(Assignment):
Report every line of the records beneath this task that holds the string "CAppend".

(Stored data)
--- START ---
Inductive step : state -> state -> Prop :=
(* the consumer *)
| s_ask s tail p todo t :
    pc s = Scanning tail (p :: todo) -> tasks s !! p = Some t -> t_alive t = true ->
    step s (set_pc (Asked tail p todo) (set_task p (send (CRead (view s)) t) s))
| s_ask_dead s tail p todo t :
    pc s = Scanning tail (p :: todo) -> tasks s !! p = Some t -> t_alive t = false ->
    step s (set_reply (Some Failed) (set_pc (Asked tail p todo) s))
| s_none s tail p todo :
    pc s = Asked tail p todo -> reply s = Some Empty ->
    step s (set_reply None (set_pc (Scanning tail todo) s))
| s_found s p todo :
    pc s = Asked false p todo -> reply s = Some Found ->
    step s (set_reply None (set_pc (Got p) s))
| s_found_tail s p todo :
    pc s = Asked true p todo -> reply s = Some Found ->
    step s (unmark (set_reply None (set_pc (Got p) s)))
| s_error s p todo :
    pc s = Asked false p todo -> reply s = Some Failed ->
    step s (set_reply None (set_pc Broken s))
| s_error_tail s p todo :
    pc s = Asked true p todo -> reply s = Some Failed ->
    step s (unmark (set_reply None (set_pc Broken s)))
| s_retry s :
    pc s = Broken -> step s (set_pc (Scanning false (rotation (scan_start s) (length (tasks s)))) s)
| s_mark s : pc s = Scanning false [] -> step s (mark s)
| s_enable s :
    pc s = Marked ->
    step s (set_pc (Scanning true (rotation (scan_start s) (length (tasks s))))
             (set_wake (set_notify (enable notified) (wake s)) s))
| s_wait s : pc s = Scanning true [] -> step s (set_pc Waiting s)
| s_wake s :
    pc s = Waiting -> ready (notify (wake s)) = true ->
    step s (unmark (set_pc (Scanning false (rotation (scan_start s) (length (tasks s)))) s))
| s_next s p c :
    pc s = Got p -> cursors s !! p = Some c ->
    step s (mkState (wake s) (tasks s) (<[p := S c]> (cursors s)) ((p + 1) mod length (tasks s))
              (Scanning false (rotation ((p + 1) mod length (tasks s)) (length (tasks s)))) (reply s) (view s))
(* a writer task: one turn of the loop, then the signal *)
| s_recv_append s p t rest :
    tasks s !! p = Some t -> t_signal t = false -> t_inbox t = CAppend :: rest ->
    step s (set_task p (mkTask (S (t_len t)) rest (t_view t) true (t_alive t)) s)
| s_recv_other s p t rest :
    tasks s !! p = Some t -> t_signal t = false -> t_inbox t = COther :: rest ->
    step s (set_task p (mkTask (t_len t) rest (t_view t) true (t_alive t)) s)
| s_recv_read s p t v rest c :
    tasks s !! p = Some t -> t_signal t = false -> t_inbox t = CRead v :: rest -> cursors s !! p = Some c ->
    step s (set_reply (Some (if c <? t_len t then Found else Empty))
             (set_task p (mkTask (t_len t) rest (Nat.max (t_view t) v) true (t_alive t)) s))
| s_recv_fail s p t v rest :
    tasks s !! p = Some t -> t_signal t = false -> t_inbox t = CRead v :: rest ->
    step s (set_reply (Some Failed)
             (set_task p (mkTask (t_len t) rest (Nat.max (t_view t) v) true (t_alive t)) s))
(* it panics: no signal, and the answers it owes never come *)
| s_panic s p t :
    tasks s !! p = Some t -> t_signal t = false -> t_inbox t <> [] ->
    step s (set_reply (if existsb is_read (t_inbox t) then Some Failed else reply s)
             (set_task p (mkTask (t_len t) [] (t_view t) false false) s))
(* its queue is closed and empty: it ends with a signal *)
| s_exit s p t :
    tasks s !! p = Some t -> t_signal t = false -> t_inbox t = [] ->
    step s (set_task p (mkTask (t_len t) [] (t_view t) true false) s)
| s_signal s p t i :
    tasks s !! p = Some t -> t_signal t = true -> t_view t <= i < length (parked (wake s)) ->
    step s (set_wake (signal i (wake s))
             (set_task p (mkTask (t_len t) (t_inbox t) i false (t_alive t)) s))
(* producers and other consumers *)
| s_send s p t c :
    tasks s !! p = Some t -> t_alive t = true -> c = CAppend \/ c = COther ->
    step s (set_task p (send c t) s)
| s_other_mark s : step s (set_wake (mark_parked (wake s)) s)
| s_other_unmark s :
    (if is_parked (pc s) then 1 else 0) < load (wake s) ->
    step s (set_wake (unmark_parked (wake s)) s).

Definition initial (n : nat) : state :=
  mkState (mkWakeup [0] notified) (replicate n (mkTask 0 [] 0 false true)) (replicate n 0) 0
    (Scanning false (rotation 0 n)) None 0.

Definition reachable (n : nat) (s : state) : Prop := rtc step (initial n) s.

(** ** The invariant *)

(** It has enabled its future. *)
Definition is_enabled (c : cpc) : bool :=
  match c with Scanning true _ | Asked true _ _ | Waiting => true | _ => false end.

(** The partitions whose answer the tail scan already has. *)
Definition rescanned (c : cpc) (r : option answer) (q : nat) : Prop :=
  match c with
  | Scanning true todo => q ∉ todo
  | Asked true p todo => (q ∉ todo) /\ (q <> p \/ r = Some Empty)
  | Waiting => True
  | _ => False
  end.

Definition reads (l : list cmd) : list cmd :=
  filter (fun c => is_read c = true) l.

(** The consumer's only read in flight is the one it waits for. *)
Definition in_flight (s : state) (q : nat) : list cmd :=
  match pc s, reply s with
  | Asked _ p _, None => if decide (p = q) then [CRead (view s)] else []
  | _, _ => []
  end.

Context {NL : NotifyLaws N}.

Record inv (n : nat) (s : state) : Prop := {
  in_tasks : length (tasks s) = n;
  in_cursors : length (cursors s) = n;
  in_view : view s < length (parked (wake s));
  in_views : forall q t, tasks s !! q = Some t -> t_view t < length (parked (wake s));
  (* since the consumer marked itself the counter has not been zero *)
  in_marked : is_parked (pc s) = true -> forall i x, view s <= i -> parked (wake s) !! i = Some x -> 1 <= x;
  in_enabled : is_enabled (pc s) = true -> enabled (notify (wake s));
  in_reads : forall q t, tasks s !! q = Some t -> reads (t_inbox t) = in_flight s q;
  in_reply : forall b, reply s = Some b -> exists tail p todo, pc s = Asked tail p todo;
  (* a writer that answered the tail scan has woken the consumer or is about to *)
  in_scanned : forall q t, rescanned (pc s) (reply s) q -> tasks s !! q = Some t ->
    view s <= t_view t /\ (t_signal t = true \/ ready (notify (wake s)) = true);
}.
--- END ---
(Written response):
    tasks s !! p = Some t -> t_signal t = false -> t_inbox t = CAppend :: rest ->
    tasks s !! p = Some t -> t_alive t = true -> c = CAppend \/ c = COther ->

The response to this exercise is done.